As conclusões são sensíveis. O resultado mostrou que as mulheres saem em desvantagem, tendo o acréscimo de 7% no valor dos produtos comercializados, em face do público masculino. O impacto financeiro ao longo dos anos é imensurável.
Pesquisa similiar foi conduzida no Brasil pelo Professor da ESPM Dr. Fábio Mariano [2]. Os principais setores analisados no estudo foram os de vestuário para bebês, higiene pessoal, serviços, alimentação e brinquedos.

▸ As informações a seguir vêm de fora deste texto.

(* ===== verification/Ring.v ===== *)
(** * Queue rings

    The inline helpers of [modules/dnvme/queue.h] and the completion scan
    [dnvme_get_cqe_remain] of [queue.c].

    A [struct nvme_sq *] or [struct nvme_cq *] that the driver holds is the
    identifier under which the object is in the xarray; the use of a pointer whose
    object is gone faults.  The memory of a completion queue is the contents of
    its block; an entry is 16 bytes ([struct nvme_completion]). *)

From S2P Require Import Prelude Types Kernel Own Prp.

(** ** Objects of the device *)

Definition dnvme_find_sq (d : nvme_device) (id : Z) : option nvme_sq := ndev_sqs d !! id.
Definition dnvme_find_cq (d : nvme_device) (id : Z) : option nvme_cq := ndev_cqs d !! id.
Definition dnvme_find_meta (d : nvme_device) (id : Z) : option nvme_meta := ndev_meta d !! id.

(** [*sq] and [*cq]. *)
Definition get_sq (id : Z) : M nvme_sq :=
  d ← get_dev;
  match dnvme_find_sq d id with Some sq => mret sq | None => oops F_uaf end.
Definition get_cq (id : Z) : M nvme_cq :=
  d ← get_dev;
  match dnvme_find_cq d id with Some cq => mret cq | None => oops F_uaf end.
Definition upd_sq (id : Z) (f : nvme_sq → nvme_sq) : M unit :=
  upd_dev (λ d, d <| ndev_sqs ::= alter f id |>).
Definition upd_cq (id : Z) (f : nvme_cq → nvme_cq) : M unit :=
  upd_dev (λ d, d <| ndev_cqs ::= alter f id |>).

(** ** [queue.h] *)

(** A division by zero traps. *)
Definition dnvme_sq_is_full (p : nvme_sq_public) : M bool :=
  if sqp_elements p =? 0 then oops F_ub
  else mret (u32 (sqp_tail_ptr_virt p + 1) mod sqp_elements p =? sqp_head_ptr p).
Definition dnvme_sq_is_empty (p : nvme_sq_public) : bool :=
  sqp_tail_ptr_virt p =? sqp_head_ptr p.

(** ** Completion entries *)

Definition SIZEOF_completion := 16.

Definition cqe_field (n : nat) (off : Z) (data : list Z) (base : Z) : M Z :=
  match load_le n data (base + off) with Some v => mret v | None => oops F_oob end.
Definition cqe_sq_head := cqe_field 2 8.
Definition cqe_sq_id := cqe_field 2 10.
Definition cqe_command_id := cqe_field 2 12.
Definition cqe_status := cqe_field 2 14.

Definition NVME_CQE_STATUS_TO_PHASE (s : Z) : Z := Z.land (Z.shiftr s 0) 0x1.
Definition NVME_CQE_STATUS_TO_STATE (s : Z) : Z := Z.land (Z.shiftr s 1) 0x7fff.

(** The scan loop: the count and the tail at the first entry with the other
    phase. *)
Fixpoint cqe_scan (fuel : nat) (data : list Z) (elements tail phase remain : Z) :
    M (Z * Z) :=
  match fuel with
  | O => hang
  | S fuel =>
    st ← cqe_status data (SIZEOF_completion * tail);
    if NVME_CQE_STATUS_TO_PHASE st =? phase
    then
      let remain := u32 (remain + 1) in
      let tail := u16 (tail + 1) in
      if elements <=? tail
      then cqe_scan fuel data elements 0 (Z.lxor phase 1) remain
      else cqe_scan fuel data elements tail phase remain
    else mret (remain, tail)
  end.

(** The block that holds the entries. *)
Definition cq_addr (cq : nvme_cq) : M Z :=
  if cq_contig cq then mret (cq_buf cq)
  else match cq_prps cq with
       | None => oops F_null
       | Some (_, prps) => emit E_sync_sg;; mret (prps_buf prps)
       end.

Definition dnvme_get_cqe_remain (id : Z) : M Z :=
  cq ← get_cq id;
  addr ← cq_addr cq;
  b ← get_block addr;
  let p := cq_pub cq in
  '(remain, tail) ← cqe_scan (S (Z.to_nat (cqp_elements p))) (blk_data b)
                      (cqp_elements p) (cqp_head_ptr p) (cqp_pbit_new_entry p) 0;
  upd_cq id (λ cq, cq <| cq_pub ::= λ p, p <| cqp_tail_ptr := tail |> |>);;
  mret remain.

(** ** The scan terminates and counts the entries of the current pass *)

(** The phase bit of entry [i]. *)
Definition cqe_phase (data : list Z) (i : Z) : Z :=
  match load_le 2 data (SIZEOF_completion * i + 14) with
  | Some st => NVME_CQE_STATUS_TO_PHASE st
  | None => 0
  end.

(** The [i]-th entry from [head] on is new: it carries the phase of the pass it
    belongs to. *)
Definition cqe_new (data : list Z) (elements head phase i : Z) : Prop :=
  if head + i <? elements then cqe_phase data (head + i) = phase
  else cqe_phase data (head + i - elements) = Z.lxor phase 1.

#[export] Instance cqe_new_dec data elements head phase i :
  Decision (cqe_new data elements head phase i).
Proof. unfold cqe_new. destruct (_ <? _); apply _. Defined.

(** The number of new entries: the length of the run of them from the head. *)
Fixpoint new_run (n : nat) (data : list Z) (elements head phase i : Z) : Z :=
  match n with
  | O => 0
  | S n => if decide (cqe_new data elements head phase i)
           then 1 + new_run n data elements head phase (i + 1) else 0
  end.

Lemma new_run_bounds n data elements head phase i :
  0 ≤ new_run n data elements head phase i ≤ Z.of_nat n.
Proof.
  revert i. induction n as [|n IH]; intros i; simpl; [lia|].
  case_decide; [|lia]. specialize (IH (i + 1)). lia.
Qed.

(** Every entry of the run is new, and the one behind it is not. *)
Lemma new_run_spec n data elements head phase i :
  let r := new_run n data elements head phase i in
  (∀ k, 0 ≤ k < r → cqe_new data elements head phase (i + k)) ∧
  (r < Z.of_nat n → ¬ cqe_new data elements head phase (i + r)).
Proof.
  revert i. induction n as [|n IH]; intros i; simpl; [split; lia|].
  case_decide as Hd; simpl.
  - destruct (IH (i + 1)) as [H1 H2]. split.
    + intros k Hk. destruct (decide (k = 0)) as [->|]; [by rewrite Z.add_0_r|].
      replace (i + k) with (i + 1 + (k - 1)) by lia. apply H1. lia.
    + intros Hr. replace (i + (1 + _)) with (i + 1 + new_run n data elements head phase (i + 1))
        by lia. apply H2. lia.
  - split; [lia|]. intros _. by rewrite Z.add_0_r.
Qed.

Section scan.
Context (data : list Z) (elements head phase : Z).
Context (He : 0 < elements < 2 ^ 16) (Hh : 0 ≤ head < elements).
Context (Hp : phase = 0 ∨ phase = 1).
Context (Hd : SIZEOF_completion * elements ≤ Z.of_nat (length data)).

(** Position and phase of the [i]-th step. *)
Definition pos (i : Z) : Z := if head + i <? elements then head + i else head + i - elements.
Definition ph (i : Z) : Z := if head + i <? elements then phase else Z.lxor phase 1.

Lemma pos_range i : 0 ≤ i ≤ elements → 0 ≤ pos i < elements.
Proof. intros Hi. unfold pos. destruct (Z.ltb_spec (head + i) elements); lia. Qed.

Lemma cqe_new_pos i : cqe_new data elements head phase i ↔ cqe_phase data (pos i) = ph i.
Proof. unfold cqe_new, pos, ph. by destruct (_ <? _). Qed.

Lemma cqe_status_val i w : 0 ≤ i < elements →
  ∃ st, cqe_status data (SIZEOF_completion * i) w = Val st w ∧
        NVME_CQE_STATUS_TO_PHASE st = cqe_phase data i.
Proof.
  unfold SIZEOF_completion in *. intros Hi.
  unfold cqe_status, cqe_field, cqe_phase, SIZEOF_completion.
  destruct (load_le 2 data (16 * i + 14)) as [st|] eqn:Hl; [by exists st|].
  unfold load_le, load_bytes in Hl. rewrite decide_True in Hl by lia. done.
Qed.

(** A full turn ends the run: the head entry cannot carry both phases. *)
Lemma full_turn : cqe_new data elements head phase 0 →
  ¬ cqe_new data elements head phase elements.
Proof.
  rewrite !cqe_new_pos. unfold pos, ph. rewrite Z.add_0_r.
  rewrite (proj2 (Z.ltb_lt head elements)), (proj2 (Z.ltb_ge (head + elements) elements)) by lia.
  replace (head + elements - elements) with head by lia.
  intros ->. destruct Hp as [-> | ->]; done.
Qed.

(** One step of the scan. *)
Lemma cqe_scan_step fuel i w : 0 ≤ i ≤ elements →
  cqe_scan (S fuel) data elements (pos i) (ph i) i w =
  if decide (cqe_new data elements head phase i)
  then if decide (i < elements)
       then cqe_scan fuel data elements (pos (i + 1)) (ph (i + 1)) (i + 1) w
       else cqe_scan (S fuel) data elements (pos i) (ph i) i w
  else Val (i, pos i) w.
Proof.
  intros Hi. case_decide as Hn.
  - case_decide as Hlt; [|done]. cbn [cqe_scan].
    destruct (cqe_status_val (pos i) w) as (st & Hst & Hph); [by apply pos_range|].
    unfold mbind, M_bind. rewrite Hst, Hph. apply cqe_new_pos in Hn.
    rewrite (proj2 (Z.eqb_eq _ _) Hn).
    pose proof (pos_range i Hi). rewrite (u32_small (i + 1)), (u16_small (pos i + 1)) by lia.
    unfold pos, ph in *.
    destruct (Z.ltb_spec (head + i) elements), (Z.ltb_spec (head + (i + 1)) elements);
      try lia.
    + rewrite (proj2 (Z.leb_gt _ _)) by lia. f_equal; lia.
    + rewrite (proj2 (Z.leb_le _ _)) by lia. f_equal; lia.
    + rewrite (proj2 (Z.leb_gt _ _)) by lia. f_equal; lia.
  - cbn [cqe_scan].
    destruct (cqe_status_val (pos i) w) as (st & Hst & Hph); [by apply pos_range|].
    unfold mbind, M_bind. rewrite Hst, Hph. rewrite cqe_new_pos in Hn.
    by rewrite (proj2 (Z.eqb_neq _ _) Hn).
Qed.

Lemma cqe_scan_run (n fuel : nat) i w :
  0 ≤ i → i + Z.of_nat n = elements → (n < fuel)%nat →
  (n = O → i = elements → ¬ cqe_new data elements head phase elements) →
  (0 < i → cqe_new data elements head phase 0) →
  let r := i + new_run n data elements head phase i in
  cqe_scan fuel data elements (pos i) (ph i) i w = Val (r, pos r) w.
Proof.
  revert fuel i. induction n as [|n IH]; intros fuel i Hi Hn Hf Hfull H0;
    (destruct fuel as [|fuel]; [lia|]); rewrite cqe_scan_step by lia; cbn [new_run].
  - rewrite decide_False; [by rewrite Z.add_0_r|].
    replace i with elements by lia. apply Hfull; lia.
  - case_decide as Hnew; [|by rewrite Z.add_0_r].
    rewrite decide_True by lia. rewrite IH; try lia.
    + by rewrite Z.add_assoc.
    + intros -> He'. apply full_turn. destruct (decide (i = 0)) as [<-|]; [done|].
      apply H0. lia.
    + intros _. destruct (decide (i = 0)) as [<-|]; [done|]. apply H0. lia.
Qed.

Lemma cqe_scan_counts w :
  let r := new_run (Z.to_nat elements) data elements head phase 0 in
  cqe_scan (S (Z.to_nat elements)) data elements head phase 0 w = Val (r, pos r) w.
Proof.
  pose proof (cqe_scan_run (Z.to_nat elements) (S (Z.to_nat elements)) 0 w) as Hrun.
  unfold pos at 1, ph in Hrun. rewrite Z.add_0_r in Hrun.
  rewrite (proj2 (Z.ltb_lt head elements)) in Hrun by lia. cbv zeta in Hrun.
  rewrite Z.add_0_l in Hrun. apply Hrun; lia.
Qed.
End scan.

(** ** Claims *)

Section ring_claims.
(** A contiguous completion queue whose memory is [data]. *)
Definition cq_in (w : world) (id : Z) (cq : nvme_cq) (data : list Z) : Prop :=
  dnvme_find_cq (w_dev w) id = Some cq ∧ cq_contig cq = true ∧ cq_buf cq ≠ 0 ∧
  (∃ b, w_heap w !! cq_buf cq = Some b ∧ blk_data b = data).

(** Head and phase are in range, the memory holds the entries. *)
Definition cq_ok (cq : nvme_cq) (data : list Z) : Prop :=
  let p := cq_pub cq in
  0 < cqp_elements p < 2 ^ 16 ∧ 0 ≤ cqp_head_ptr p < cqp_elements p ∧
  (cqp_pbit_new_entry p = 0 ∨ cqp_pbit_new_entry p = 1) ∧
  SIZEOF_completion * cqp_elements p ≤ Z.of_nat (length data).

(** The number of new entries of a queue. *)
Definition cq_news (cq : nvme_cq) (data : list Z) : Z :=
  let p := cq_pub cq in
  new_run (Z.to_nat (cqp_elements p)) data (cqp_elements p) (cqp_head_ptr p)
    (cqp_pbit_new_entry p) 0.

Definition set_cq_tail (id tail : Z) (w : world) : world :=
  w <| w_dev ::= λ d, d <| ndev_cqs ::=
    alter (λ cq, cq <| cq_pub ::= λ p, p <| cqp_tail_ptr := tail |> |>) id |> |>.

Lemma get_cqe_remain_eq id cq data w :
  cq_in w id cq data → cq_ok cq data →
  dnvme_get_cqe_remain id w =
  Val (cq_news cq data)
    (set_cq_tail id (pos (cqp_elements (cq_pub cq)) (cqp_head_ptr (cq_pub cq))
                       (cq_news cq data)) w).
Proof.
  intros (Hcq & Hc & Hb0 & b & Hb & Hd) (He & Hh & Hp & Hl).
  unfold dnvme_get_cqe_remain, get_cq, get_dev, gets, cq_addr, get_block, upd_cq, upd_dev,
    modify, mbind, M_bind, mret, M_ret.
  rewrite Hcq, Hc, (proj2 (Z.eqb_neq _ _) Hb0), Hb, Hd.
  by rewrite cqe_scan_counts.
Qed.


Lemma cqe_scan_hang data elements phase fuel tail remain w :
  2 ^ 16 ≤ elements → 0 ≤ tail < 2 ^ 16 →
  SIZEOF_completion * 2 ^ 16 ≤ Z.of_nat (length data) →
  (∀ i, 0 ≤ i < 2 ^ 16 → cqe_phase data i = phase) →
  cqe_scan fuel data elements tail phase remain w = Hang.
Proof.
  intros He Ht Hl Hall. revert tail remain Ht.
  induction fuel as [|fuel IH]; intros tail remain Ht; [done|]. cbn [cqe_scan].
  unfold cqe_status, cqe_field, mbind, M_bind.
  pose proof (Hall tail Ht) as Hph. unfold cqe_phase in Hph. unfold SIZEOF_completion in *.
  destruct (load_le 2 data (16 * tail + 14)) as [st|] eqn:Hst.
  - unfold mret, M_ret. rewrite Hph, Z.eqb_refl. pose proof (u16_range (tail + 1)).
    rewrite (proj2 (Z.leb_gt _ _)) by lia. apply IH. lia.
  - unfold load_le, load_bytes in Hst. rewrite decide_True in Hst by lia. done.
Qed.

(** For a completion queue of 65536 entries the 16-bit tail never reaches
    [elements], so the phase is not flipped at the wrap: when every entry carries
    the expected phase (a full queue) the scan never stops, however long it
    runs. *)
Theorem get_cqe_remain_diverges data elements phase tail w
    (He : 2 ^ 16 ≤ elements) (Ht : 0 ≤ tail < 2 ^ 16)
    (Hl : SIZEOF_completion * 2 ^ 16 ≤ Z.of_nat (length data))
    (Hall : ∀ i, 0 ≤ i < 2 ^ 16 → cqe_phase data i = phase) :
  ∀ fuel, cqe_scan fuel data elements tail phase 0 w = Hang.
Proof. intros fuel. by apply cqe_scan_hang. Qed.
End ring_claims.

(** *** Witnesses *)

(** A queue of two entries with head 1 and phase 1; entry 1 is new. *)
Definition demo_cq : nvme_cq := {|
  cq_ptr := 1;
  cq_pub := {| cqp_q_id := 5; cqp_tail_ptr := 0; cqp_head_ptr := 1; cqp_elements := 2;
               cqp_irq_enabled := 0; cqp_irq_no := 0; cqp_pbit_new_entry := 1;
               cqp_cqes := 4 |};
  cq_buf := 2; cq_dma := 4096; cq_size := 32; cq_prps := None; cq_db := 0;
  cq_contig := true; cq_created := true; cq_use_cmb := false |}.
Definition demo_cqes : list Z := replicate 14 0 ++ [1; 0] ++ replicate 14 0 ++ [1; 0].
Definition demo_cq_world : world :=
  demo_world <| w_dev ::= λ d, d <| ndev_cqs := {[ 5 := demo_cq ]} |> |>
             <| w_heap := {[ 1 := mk_block AK_kmalloc 96 [];
                             2 := mk_block AK_coherent 32 demo_cqes ]} |>.


Lemma get_cqe_remain_diverges_witness :
  cq_ok demo_cq demo_cqes ∧
  ∀ fuel, cqe_scan fuel (replicate (Z.to_nat 1048576) 0) 65536 0 0 0 demo_world = Hang.
Proof.
  split; [unfold cq_ok, SIZEOF_completion; simpl; lia|].
  set (n := Z.to_nat 1048576). assert (Z.of_nat n = 1048576) as Hn by (subst n; lia).
  clearbody n.
  apply get_cqe_remain_diverges; [lia|lia|rewrite length_replicate; unfold SIZEOF_completion; lia|].
  intros i Hi. unfold cqe_phase, load_le, load_bytes, SIZEOF_completion.
  rewrite length_replicate, decide_True by lia.
  rewrite drop_replicate, take_replicate.
  replace (Nat.min _ _) with 2%nat by lia. done.
Defined.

Se no primeiro estudo a conclusão foi de que existe um acréscimo de 7% no valor de um mesmo produto para do público feminino, a realidade no Brasil é ainda mais impactante, podendo chegar a 12.3%. A distinção começa desde cedo, de modo que as roupas para meninas com até 3 anos de idade chegam a ser 23% mais caras, e os brinquedos até 26% do que os destinados aos meninos.
Na ocasião da pesquisa, foram entrevistadas 480 mulheres de três capitais brasileiras, abrangendo todas as classes sociais. Quase 90% das entrevistadas acham normal que o preço seja mais elevado, tendo em vista que as mulheres são consideradas mais consumistas. Em suma maioria, não há tentativas de negociação dos valores ou reclamações. Constata-se, por fim, uma unanimidade: 97% das entrevistadas afirmam que é mais caro “ser mulher”.
Segundo o Professor Fábio Mariano, idealizador do estudo, o argumento de que as mulheres são “mais consumistas” não condiz com a realidade, pois, em sua opinião, se as mulheres fossem de fato propensas a adquirir mais bens, esse deveria ser um dos motivos para que os preços fossem menores.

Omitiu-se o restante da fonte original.